À deux, au milieu de la lande rase et déserte qui luisait silencieusement, le temps s’arrêtait.

- J’ai bien envie de faire une pause un moment par ici, dit Yann en jetant un coup d’œil vers un champ de menhirs sauvages.

Je jetai mon vélo dans l’herbe, et lui sur mes talons, silencieux pour une fois, je m’avançai au milieu des pierres dressées et des genêts en fleur.

Il entoura mes épaules de ses bras, et glissa dans mon oreille :

- ça n’a pas l’air d’aller depuis tout à l’heure.

Je ne dis rien, pour commencer.

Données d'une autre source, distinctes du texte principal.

(** One operation with a positive quantity on counters that are
    non-negative [int32]s, where a release fits: the counter of every
    product moves by exactly the units granted. *)
Lemma step_units (s : service) (op : Op) (p : string) (product : Product) :
  wf s → non_negative s → 0 < quantity_of op → fits s op = true →
  products s !! p = Some product →
  ∃ product',
    products (step s op) !! p = Some product' ∧
    StockQuantity product' =
      StockQuantity product - reserved_units p s [op] + released_units p s [op].
Proof.
  intros Hwf Hnn Hq Hfit Hp. rewrite step_lookup. cbn.
  destruct op as [p' q o|p' q o]; cbn in *.
  - destruct (decide (p = p')) as [->|Hne].
    + rewrite decide_True by done. unfold ReserveStock. rewrite Hp. cbn.
      destruct (Z.ltb_spec (StockQuantity product) q); cbn.
      * exists product. split; [done|]. lia.
      * eexists. split; [done|]. cbn. rewrite sub_exact; [lia| |done..].
        by apply (Hwf p' _ Hp).
    + rewrite decide_False by done. exists product. split; [done|]. lia.
  - destruct (decide (p = p')) as [->|Hne].
    + rewrite decide_True by done. unfold ReleaseStock. rewrite Hp in *. cbn.
      eexists. split; [done|]. cbn. apply Z.leb_le in Hfit.
      pose proof (Hnn p' _ Hp) as H0. cbn in H0.
      rewrite add_exact; [lia|]. unfold Int32.in_range, Int32.min_int. lia.
    + rewrite decide_False by done. exists product. split; [done|]. lia.
Qed.
End AccountingFacts.

Module ledger_more.
Import inventorypb inventory accounting.

(** X1. Whatever operations are run, [GetProductStock] fails afterwards
    exactly for the identifiers it failed for before, with the same error,
    and a product it returns has the identifier, name and price it had:
    the ledger never creates, removes or renames a product. *)
Theorem GetProductStock_after_run (ops : list Op) : ∀ (s : service) (p : string),
  match GetProductStock s p, GetProductStock (run s ops) p with
  | Err e, Err e' => e = e' ∧ e = "product not found: " +:+ p
  | Ok product, Ok product' =>
      Id product' = Id product ∧ Name product' = Name product ∧
      Price product' = Price product
  | _, _ => False
  end.
Proof.
  induction ops as [|op ops IH]; intros s p.
  - cbn. unfold GetProductStock. by destruct (products s !! p).
  - rewrite run_cons. specialize (IH (step s op) p).
    unfold GetProductStock in *. rewrite step_lookup in IH.
    destruct (decide (p = product_of op)) as [_|_]; [|done].
    destruct (products s !! p) as [product|]; [|done]. cbn in IH.
    destruct (products (run (step s op) ops) !! p); [|done].
    destruct (touched_fields op product) as (Hi & Hn & Hp).
    destruct IH as (-> & -> & ->). done.
Qed.

(** X2. A granted reservation followed by the release of the same quantity
    of the same product puts the ledger back exactly as it was, and the
    release reports success. *)
Theorem ReserveStock_ReleaseStock_round_trip (s : service) (p : string) (q : Z)
    (o o' : string) :
  wf s →
  granted s (Reserve p q o) = true →
  ReleaseStock (snd (ReserveStock s p q o)) p q o'
  = (Ok {| ReleaseStockResponse.Success := true;
           ReleaseStockResponse.Message := "Stock released successfully" |}, s).
Proof.
  intros Hwf. cbn. unfold ReserveStock.
  destruct (products s !! p) as [product|] eqn:Hp; [|done].
  destruct (StockQuantity product <? q); [done|]. cbn. intros _.
  unfold ReleaseStock. cbn. rewrite lookup_insert_eq. f_equal.
  destruct s as [m]. cbn in *. f_equal. rewrite insert_insert_eq.
  apply insert_id. rewrite Hp. f_equal.
  destruct product as [i n a pr]. unfold set_stock. cbn. f_equal.
  unfold Int32.add, Int32.sub. rewrite wrap_shift.
  replace (a - q + q) with a by lia. symmetry. apply wrap_id. by apply (Hwf p _ Hp).
Qed.

(** X3. Operations on different products do not see each other: the
    response to a reservation or a release of [p] is the same before and
    after an operation on another product, and two operations on
    different products leave the same ledger in either order. *)
Theorem step_commute (s : service) (op1 op2 : Op) :
  product_of op1 ≠ product_of op2 →
  step (step s op1) op2 = step (step s op2) op1 ∧
  (∀ q o, fst (ReserveStock (step s op2) (product_of op1) q o)
          = fst (ReserveStock s (product_of op1) q o)) ∧
  (∀ q o, fst (ReleaseStock (step s op2) (product_of op1) q o)
          = fst (ReleaseStock s (product_of op1) q o)).
Proof.
  intros Hne. split; [|split].
  - apply service_ext. intros p. rewrite !step_lookup.
    destruct (decide (p = product_of op1)) as [H1|H1],
             (decide (p = product_of op2)) as [H2|H2]; try done.
    by rewrite <- H1, H2 in Hne.
  - intros q o. unfold ReserveStock. rewrite (step_other s op2) by done.
    destruct (products s !! product_of op1) as [product|]; [|done].
    by destruct (StockQuantity product <? q).
  - intros q o. unfold ReleaseStock. rewrite (step_other s op2) by done.
    by destruct (products s !! product_of op1).
Qed.

(** X4. The order of releases is not significant: two sequences of
    releases that are permutations of each other leave the same ledger. *)
Theorem releases_in_any_order (ops ops' : list Op) :
  ops ≡ₚ ops' → Forall is_release ops → ∀ s : service, run s ops = run s ops'.
Proof.
  induction 1 as [|x l l' Hperm IH|x y l|l1 l2 l3 Hp1 IH1 Hp2 IH2]; intros Hrel s.
  - done.
  - rewrite !run_cons. apply IH. by inversion Hrel.
  - rewrite !run_cons. inversion Hrel as [|? ? Hy Hrel']; subst.
    inversion Hrel' as [|? ? Hx _]; subst. by rewrite release_swap.
  - rewrite IH1 by done. apply IH2. by rewrite <- Hp1.
Qed.

(** X5. Units are neither created nor lost.  Along a sequence of
    operations with positive quantities in which no release lifts a
    counter above the largest [int32], starting from non-negative
    [int32] counters, the counter of a product ends at its initial value
    minus the units of the reservations that were granted plus the units
    of the releases; so the reservations granted never exceed the initial
    stock plus what was released. *)
Theorem stock_conservation (ops : list Op) : ∀ (s : service) (p : string) (product : Product),
  wf s →
  non_negative s →
  Forall (λ op, 0 < quantity_of op) ops →
  no_overflow s ops = true →
  products s !! p = Some product →
  StockQuantity <$> products (run s ops) !! p
  = Some (StockQuantity product - reserved_units p s ops + released_units p s ops) ∧
  reserved_units p s ops ≤ StockQuantity product + released_units p s ops.
Proof.
  intros s p product Hwf Hnn Hpos Hfit Hp.
  assert (Hfinal : StockQuantity <$> products (run s ops) !! p
    = Some (StockQuantity product - reserved_units p s ops + released_units p s ops)).
  { revert s product Hwf Hnn Hpos Hfit Hp.
    induction ops as [|op ops IH]; intros s product Hwf Hnn Hpos Hfit Hp.
    - cbn. rewrite Hp. cbn. f_equal. lia.
    - cbn in Hfit. apply andb_prop in Hfit as [Hop Hrest].
      inversion Hpos as [|? ? Hq Hpos']; subst.
      destruct (step_units s op p product Hwf Hnn Hq Hop Hp) as (product' & Hp' & Hstock).
      rewrite run_cons.
      rewrite (IH (step s op) product'); [|by apply step_wf
        |by apply step_non_negative|done..].
      f_equal. rewrite Hstock. cbn [reserved_units released_units]. lia. }
  split; [done|].
  pose proof (run_non_negative ops s Hwf Hnn Hpos Hfit) as Hend.
  destruct (products (run s ops) !! p) as [final|] eqn:Hlook; [|done].
  apply Hend in Hlook. injection Hfinal as Hfinal. lia.
Qed.
Lemma ReserveStock_ReleaseStock_round_trip_witness :
  ReleaseStock (snd (ReserveStock NewService "product-1" 2 "o1")) "product-1" 2 "o1"
  = (Ok {| ReleaseStockResponse.Success := true;
           ReleaseStockResponse.Message := "Stock released successfully" |}, NewService).
Proof.
  apply (ReserveStock_ReleaseStock_round_trip NewService "product-1" 2 "o1" "o1").
  - apply NewService_wf.
  - vm_compute. reflexivity.
Defined.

Profitant simplement de son corps contre le mien. Je me rendis compte à quel point sa proximité m’avait manquée. Et que bizarrement, tout sembla à nouveau aller mieux.

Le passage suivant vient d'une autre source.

(** * MIMPI: a shallow embedding of the message-passing core (mimpi.c)

    C [int]s are modelled as [Z]; every function below names the C function
    it embeds.  Bytes ([u_int8_t]) are [Z] values in [0, 256) and the
    wrap-around of a narrowing store is written out with [mod 256]. *)

From Stdlib Require Import ZArith List Bool Lia.
From stdpp Require Import base decidable option list numbers gmap.

Local Open Scope Z_scope.

(** ** Constants and enumerations *)

(** [MAXSIZE] (mimpi.c:38). *)
Definition MAXSIZE : Z := 16.

(** [METADATA_SIZE] is [2 * sizeof(int)] (mimpi.c:41), with 4-byte [int]s. *)
Definition sizeof_int : Z := 4.
Definition METADATA_SIZE : Z := 2 * sizeof_int.

Definition MIMPI_DEFAULT_COUNT : Z := -1.
Definition MIMPI_DEFAULT_SOURCE : Z := -1.

(** The [MIMPI_Tags] enumeration (mimpi.c:60-72). *)
Definition MIMPI_ZERO_TAG : Z := 0.
Definition MIMPI_DEFAULT_TAG : Z := -1.
Definition MIMPI_NO_MESSAGE_TAG : Z := -2.
Definition MIMPI_BROADCAST_TAG : Z := -3.
Definition MIMPI_DEADLOCK_TAG : Z := -4.
Definition MIMPI_WAITING_TAG : Z := -5.
Definition MIMPI_RECEIVED_TAG : Z := -6.
Definition MIMPI_MAX_TAG : Z := -7.
Definition MIMPI_MIN_TAG : Z := -8.
Definition MIMPI_SUM_TAG : Z := -9.
Definition MIMPI_PROD_TAG : Z := -10.

(** Modelled from the spec: the public header mimpi.h, which declares
    [MIMPI_ANY_TAG], is not part of the sources.  The specification fixes
    the wildcard at -1 (section 6.1). *)
Definition MIMPI_ANY_TAG : Z := -1.

(** Modelled from the spec: the return codes of mimpi.h (section 7). *)
Inductive MIMPI_Retcode : Set :=
| MIMPI_SUCCESS
| MIMPI_ERROR_ATTEMPTED_SELF_OP
| MIMPI_ERROR_NO_SUCH_RANK
| MIMPI_ERROR_REMOTE_FINISHED
| MIMPI_ERROR_DEADLOCK_DETECTED.

#[export] Instance MIMPI_Retcode_eq_dec : EqDecision MIMPI_Retcode.
Proof. solve_decision. Defined.

(** Modelled from the spec: the reduction operators of mimpi.h.  Section 4.7
    encodes an operator into the tag space as [REDUCE_BASE - op_index], and
    the tag table of section 6.1 orders them MAX, MIN, SUM, PROD. *)
Inductive MIMPI_Op : Set := MIMPI_MAX | MIMPI_MIN | MIMPI_SUM | MIMPI_PROD.

Definition op_index (op : MIMPI_Op) : Z :=
  match op with
  | MIMPI_MAX => 0
  | MIMPI_MIN => 1
  | MIMPI_SUM => 2
  | MIMPI_PROD => 3
  end.

(** ** Messages (mimpi.c:76-82)

    [data] is a pointer to a heap buffer owned by the message; it is modelled
    by the bytes it points to, [None] standing for [NULL]. *)
Record Message : Type := mkMessage {
  msg_tag : Z;
  msg_count : Z;
  msg_source : Z;
  msg_data : option (list Z);
  msg_received : bool
}.

(** [create_message] (mimpi.c:135-146). *)
Definition create_message (tag count source : Z) (data : option (list Z)) : Message :=
  {| msg_tag := tag; msg_count := count; msg_source := source;
     msg_data := data; msg_received := false |}.

(** [MIMPI_DEFAULT_MSG] (mimpi.c:109-111). *)
Definition MIMPI_DEFAULT_MSG : Message :=
  {| msg_tag := MIMPI_DEFAULT_TAG; msg_count := MIMPI_DEFAULT_COUNT;
     msg_source := MIMPI_DEFAULT_SOURCE; msg_data := None;
     msg_received := false |}.

(** [compare_message] (mimpi.c:169-174): [a] is the stored message, [b] the
    filter. *)
Definition compare_message (a b : Message) : bool :=
  (msg_source a =? msg_source b) &&
  (msg_count a =? msg_count b) &&
  ((msg_tag b =? MIMPI_ANY_TAG) || (msg_tag a =? msg_tag b)).

(** The match predicate of the specification's text: source and count are
    equal and the tags are equal or the filter carries [ANY_TAG] and the
    message a non-negative tag. *)
Definition filter_matches (a b : Message) : Prop :=
  msg_source a = msg_source b /\
  msg_count a = msg_count b /\
  (msg_tag b = msg_tag a \/ (msg_tag b = MIMPI_ANY_TAG /\ 0 <= msg_tag a)).

(** ** Message lists (mimpi.c:88-312)

    A [list] of the C code is a doubly linked chain between two sentinels,
    [tail] first and [head] last.  It is modelled by the sequence of the
    messages of the elements between the sentinels, read from [tail->next]
    towards [head]. *)

(** [push_front] (mimpi.c:301-312) links the element just before [head],
    that is at the far end of the sequence. *)
Definition push_front (l : list Message) (m : Message) : list Message :=
  l ++ [m].

(** [find_elem_in_list] (mimpi.c:279-294): the position of the first element
    whose message satisfies [compare_message _ to_compare]; [None] when the
    walk stops at the [head] sentinel. *)
Fixpoint find_elem_in_list (l : list Message) (to_compare : Message) : option nat :=
  match l with
  | [] => None
  | current :: next =>
      if compare_message current to_compare then Some 0%nat
      else S <$> find_elem_in_list next to_compare
  end.

(** [remove_from_list] (mimpi.c:236-249) applied to the element at position
    [i]. *)
Definition remove_from_list (l : list Message) (i : nat) : list Message :=
  delete i l.

(** ** The binomial tree helper *)

(** [get_power] (mimpi.c:426-433). *)
Definition get_power (rank : Z) : Z :=
  if rank <=? 1 then rank
  else if rank <=? 3 then 2
  else if rank <=? 7 then 4
  else 8.

(** ** Reduction on byte lanes *)

(** The macros [MAX] and [MIN] (mimpi.c:53, 57). *)
Definition MAX (a b : Z) : Z := if a >? b then a else b.
Definition MIN (a b : Z) : Z := if a <? b then a else b.

(** A store into a [u_int8_t] lane keeps the low eight bits. *)
Definition u8 (x : Z) : Z := x mod 256.

(** One iteration [dataInt[i] = f(dataInt[i], messageDataInt[i])] of the
    loops of [handle_reduce_operation]. *)
Definition lane_step (f : Z -> Z -> Z) (received_data : list Z)
    (data : list Z) (i : nat) : list Z :=
  match data !! i, received_data !! i with
  | Some d, Some r => <[i := u8 (f d r)]> data
  | _, _ => data
  end.

(** [for (int i = 0; i < count; i++)]. *)
Definition lane_loop (f : Z -> Z -> Z) (received_data : list Z) (count : Z)
    (data : list Z) : list Z :=
  foldl (lane_step f received_data) data (seq 0 (Z.to_nat count)).

(** [handle_reduce_operation] (mimpi.c:386-417).  The closing
    [memcpy(data, dataInt, count)] copies the buffer onto itself. *)
Definition handle_reduce_operation (received_data : list Z) (count tag : Z)
    (data : list Z) : list Z :=
  if tag =? MIMPI_MAX_TAG then lane_loop MAX received_data count data
  else if tag =? MIMPI_MIN_TAG then lane_loop MIN received_data count data
  else if tag =? MIMPI_SUM_TAG then lane_loop Z.add received_data count data
  else lane_loop Z.mul received_data count data.

(** The value of lane [i] after the first [n] iterations of a lane loop,
    from the lane's old value and the received one. *)
Definition lane_result (f : Z -> Z -> Z) (n i : nat) (od or : option Z)
    : option Z :=
  match od, or with
  | Some d, Some r => if decide (i < n)%nat then Some (u8 (f d r)) else Some d
  | _, _ => od
  end.

(** Folding the received payloads [payloads], in order, into the scratch
    buffer [scratch] under the reduce carrier [tag]. *)
Definition fold_payloads (count tag : Z) (scratch : list Z)
    (payloads : list (list Z)) : list Z :=
  foldl (fun acc x => handle_reduce_operation x count tag acc) scratch payloads.

(** ** Caller-visible memory

    User buffers ([data], [send_data], [recv_data]) are passed by address.
    Memory is a byte-addressed store; [NULL] is address 0. *)
Definition heap : Type := Z -> Z.
Definition NULL : Z := 0.

(** The [n] bytes starting at address [p]. *)
Definition load (h : heap) (p n : Z) : list Z :=
  map (fun i : nat => h (p + Z.of_nat i)) (seq 0 (Z.to_nat n)).

(** Writing [bytes] at address [p]. *)
Definition store (h : heap) (p : Z) (bytes : list Z) : heap :=
  fun a =>
    if (p <=? a) && (a <? p + Z.of_nat (length bytes))
    then nth (Z.to_nat (a - p)) bytes 0
    else h a.

(** [memcpy(dst, src, n)] between caller-visible buffers. *)
Definition memcpy (h : heap) (dst src n : Z) : heap :=
  store h dst (load h src n).

(** The tail of [MIMPI_Recv] (mimpi.c:920-925): once the payload
    [to_receive] has been taken from the queue, a reduce carrier is folded
    into the caller's buffer, any other payload-bearing tag is copied out
    with [memcpy(data, to_receive, count)]. *)
Definition Recv_deliver (h : heap) (data count tag : Z) (to_receive : list Z) : heap :=
  if tag <=? MIMPI_MAX_TAG then
    store h data (handle_reduce_operation to_receive count tag (load h data count))
  else if negb (tag =? MIMPI_NO_MESSAGE_TAG) then
    store h data (take (Z.to_nat count) to_receive)
  else h.

(** ** Collective operations as trees of calls

    The collectives are sequential programs over the point-to-point
    primitives.  They are embedded as finite trees whose nodes are the calls
    the C code makes, each continuation receiving the value the call
    returned.  [CallMalloc size k] is [malloc(size)] together with the
    [ASSERT_MALLOC] that follows it (mimpi.c:972-973): [k] receives the
    address only when the allocation has succeeded.  [OutOfFuel] marks a
    loop cut by its iteration bound. *)
Inductive prog (A : Type) : Type :=
| Ret (a : A)
| CallSend (data count destination tag : Z) (k : MIMPI_Retcode -> prog A)
| CallRecv (data count source tag : Z) (k : MIMPI_Retcode -> prog A)
| CallMalloc (size : Z) (k : Z -> prog A)
| CallMemcpy (dst src n : Z) (k : prog A)
| CallFree (p : Z) (k : prog A)
| OutOfFuel.

Arguments Ret {A} a.
Arguments CallSend {A} data count destination tag k.
Arguments CallRecv {A} data count source tag k.
Arguments CallMalloc {A} size k.
Arguments CallMemcpy {A} dst src n k.
Arguments CallFree {A} p k.
Arguments OutOfFuel {A}.

Fixpoint bind {A B : Type} (p : prog A) (f : A -> prog B) : prog B :=
  match p with
  | Ret a => f a
  | CallSend d c dst t k => CallSend d c dst t (fun r => bind (k r) f)
  | CallRecv d c src t k => CallRecv d c src t (fun r => bind (k r) f)
  | CallMalloc s k => CallMalloc s (fun r => bind (k r) f)
  | CallMemcpy d s n k => CallMemcpy d s n (bind k f)
  | CallFree p k => CallFree p (bind k f)
  | OutOfFuel => OutOfFuel
  end.

#[export] Instance prog_ret : MRet prog := @Ret.
#[export] Instance prog_bind : MBind prog := fun A B f p => bind p f.

(** The point-to-point primitives as seen by a collective. *)
Definition call_MIMPI_Send (data count destination tag : Z) : prog MIMPI_Retcode :=
  CallSend data count destination tag Ret.
Definition call_MIMPI_Recv (data count source tag : Z) : prog MIMPI_Retcode :=
  CallRecv data count source tag Ret.

(** [HANDLE_REMOTE_FINISHED(expr)] (mimpi.c:30-34) followed by the rest of
    the enclosing function. *)
Definition HANDLE_REMOTE_FINISHED (expr : prog MIMPI_Retcode)
    (rest : prog MIMPI_Retcode) : prog MIMPI_Retcode :=
  rc ← expr;
  if decide (rc = MIMPI_ERROR_REMOTE_FINISHED) then Ret MIMPI_ERROR_REMOTE_FINISHED
  else rest.

(** The first lines of [communication_loop] (mimpi.c:457-469): the triple
    [(receive_from, power, start_from)]. *)
Definition tree_init (world_rank root : Z) : Z * Z * Z :=
  let receive_from := world_rank - get_power world_rank in
  let power := get_power world_rank * 2 in
  let start_from := world_rank + power in
  if world_rank =? root then (receive_from, 1, 1)
  else if world_rank =? 0 then
    (root - get_power root, get_power root * 2, root + get_power root * 2)
  else (receive_from, power, start_from).

(** The relabelling of the parent (mimpi.c:482-487 and 494-499). *)
Definition swap_parent (root receive_from : Z) : Z :=
  if receive_from =? root then 0
  else if receive_from =? 0 then root
  else receive_from.

(** The relabelling of a child (mimpi.c:473 and 505). *)
Definition swap_child (root start_from : Z) : Z :=
  if start_from =? root then 0 else start_from.

(** The loops [while (start_from < world_size)] (mimpi.c:472-479 and
    504-511); [call] is the primitive applied to each [helper], [rest] what
    follows the loop. *)
Fixpoint children_loop (fuel : nat) (call : Z -> prog MIMPI_Retcode)
    (root start_from power world_size : Z) (rest : prog MIMPI_Retcode)
    : prog MIMPI_Retcode :=
  if start_from <? world_size then
    match fuel with
    | O => OutOfFuel
    | S fuel' =>
        let helper := swap_child root start_from in
        HANDLE_REMOTE_FINISHED (call helper)
          (children_loop fuel' call root (start_from + power) (power * 2)
             world_size rest)
    end
  else rest.

(** [communication_loop] (mimpi.c:448-515). *)
Definition communication_loop (fuel : nat) (data count root tag world_rank
    world_size : Z) (begin : bool) : prog MIMPI_Retcode :=
  let '(receive_from, power, start_from) := tree_init world_rank root in
  if begin then
    children_loop fuel (fun helper => call_MIMPI_Recv data count helper tag)
      root start_from power world_size
      (if negb (world_rank =? root) then
         HANDLE_REMOTE_FINISHED
           (call_MIMPI_Send data count (swap_parent root receive_from) tag)
           (Ret MIMPI_SUCCESS)
       else Ret MIMPI_SUCCESS)
  else
    let down :=
      children_loop fuel (fun helper => call_MIMPI_Send data count helper tag)
        root start_from power world_size (Ret MIMPI_SUCCESS) in
    if negb (world_rank =? root) then
      HANDLE_REMOTE_FINISHED
        (call_MIMPI_Recv data count (swap_parent root receive_from) tag)
        down
    else down.

(** [CHECK_RANK_ERROR(rank)] (mimpi.c:10-16), as the test it performs. *)
Definition CHECK_RANK_ERROR (world_size rank : Z) : bool :=
  (rank <? 0) || (rank >=? world_size).

(** [CHECK_SELF_OP_ERROR(rank)] (mimpi.c:20-26), as the test it performs. *)
Definition CHECK_SELF_OP_ERROR (world_rank rank : Z) : bool :=
  rank =? world_rank.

- C’était juste… dur, de te savoir si près et de ne pas pouvoir l’être davantage. C’est comme si, à force de faire attention, je devais me forcer à mettre de la distance entre nous. Et ce n’est pas naturel du tout. Ça me fait mal.

Il resserra ses bras autour de moi, contre son cœur. Pour me rassurer. Me dire qu’il était là. Avec moi.

- Pareil, dit-il tout bas, la voix rauque. Quand je te vois, tout seul, enfin pas avec moi je veux dire, j’ai l’impression que tu vas disparaître. Moi aussi je me contrôle, mais tu le fais mieux que moi. C’est une torture.

- C’est comme si j’étais plus mûr que toi, ris-je en prenant ses bras dans les miens.

- Hum… fit-il en m’embrassant dans le cou, beaucoup seraient d’accord avec toi ! Mais je te prouverai que je suis plus adulte que toi.

- Et comment ? dis-je en me retournant pour lui faire face.

- Je serai raisonnable, commença-t-il en caressant mon visage de ses mains ouvertes. Ensuite, je ferai attention, continua-t-il en posant son front sur le mien.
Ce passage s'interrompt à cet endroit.